FEATURED READERS DECEMBER 2013
Last event of 2013! Next readings are on January 10, 2014.
Friday, December 6, 2013
KIM GOODLIFFE
By morning you uncurl —
lean in and pull back
on a fulcrum of ego
the way a steel-toed boot supports
a shovel.
When I emerge
from behind our flap of vinyl,
who comes out
might be any collection of us here,
hail, sunshine or rain.
—Excerpt from “Day 6"
In tree-planting lingo, a “lowballer” is the least respected person on any crew, one who plants slowly, earning little money. This narrative poem sequence contrasts lyric love and nature poems with found poems from advertising and planting logs.
Spanning the period of one potent season, Goodliffe’s narrator tells a spellbinding story about disillusionment in the clear-cut.
Originally from Scarborough, Kim Goodliffe planted trees in the Lake-of-the-Woods region during a bear infestation. Her poetry, short fiction and non-fiction have appeared in Canadian literary magazines and newspapers including Descant, Grain, sub-TERRAIN, Vancouver Review and the Vancouver Sun. She holds an MFA in creative writing from UBC.
Friday, December 6, 2013
FRANK WILSON
Frank Wilson is a Victoria resident who emigrated from the UK six years ago. He is a retired university professor specializing in the economics of agricultural development in South East Asia, Africa and the South Pacific. Writing was part of his academic life but now writes "other stuff." His first book of short stories was published by Peakpublish in the UK early this year and a further book of stories for the same publisher will be published late in 2014.

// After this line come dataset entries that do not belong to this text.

Lemma string_leb_trans a b c :
  string_leb a b = true → string_leb b c = true → string_leb a c = true.
Proof.
  revert b c. induction a as [|x a IH]; intros [|y b] [|z c]; try done.
  rewrite !string_leb_cons.
  destruct (N.compare_spec (Ascii.N_of_ascii x) (Ascii.N_of_ascii y)) as [Hxy|Hxy|Hxy]; [| |done];
    destruct (N.compare_spec (Ascii.N_of_ascii y) (Ascii.N_of_ascii z)) as [Hyz|Hyz|Hyz]; try done;
    destruct (N.compare_spec (Ascii.N_of_ascii x) (Ascii.N_of_ascii z)) as [Hxz|Hxz|Hxz];
    try done; try lia. apply IH.
Qed.

Lemma string_leb_antisym a b : string_leb a b = true → string_leb b a = true → a = b.
Proof.
  revert b. induction a as [|x a IH]; intros [|y b]; try done.
  rewrite !string_leb_cons, (N.compare_antisym (Ascii.N_of_ascii x)).
  destruct (N.compare_spec (Ascii.N_of_ascii x) (Ascii.N_of_ascii y)) as [Hxy|?|?]; try done.
  simpl. intros Hab Hba. f_equal; [|by apply IH].
  by rewrite <-(Ascii.ascii_N_embedding x), Hxy, Ascii.ascii_N_embedding.
Qed.

Lemma sort_strings_by l : sort_strings l = sort_by string_leb l.
Proof.
  assert (∀ x l, insert_string x l = insert_by string_leb x l) as H.
  { intros x l'. induction l' as [|y l' IH]; simpl; [done|]. by rewrite IH. }
  unfold sort_strings, sort_by. induction l as [|x l IH]; simpl; [done|]. by rewrite IH, H.
Qed.

Lemma sort_strings_perm l : sort_strings l ≡ₚ l.
Proof. rewrite sort_strings_by. apply sort_by_perm. Qed.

His first collection of poems was published in the UK six years ago. Proceeds from that book raised the equivalent of $7000 for the Multiple Sclerosis Society. His second collection of forty-three poems Chasing Crows was produced in Victoria earlier this year and is well on track to raise in excess of $7500 for therapy work at the MS Centre in Victoria.
A performance poet when the opportunity arises he likes to think he writes accessible poetry with a narrative bias.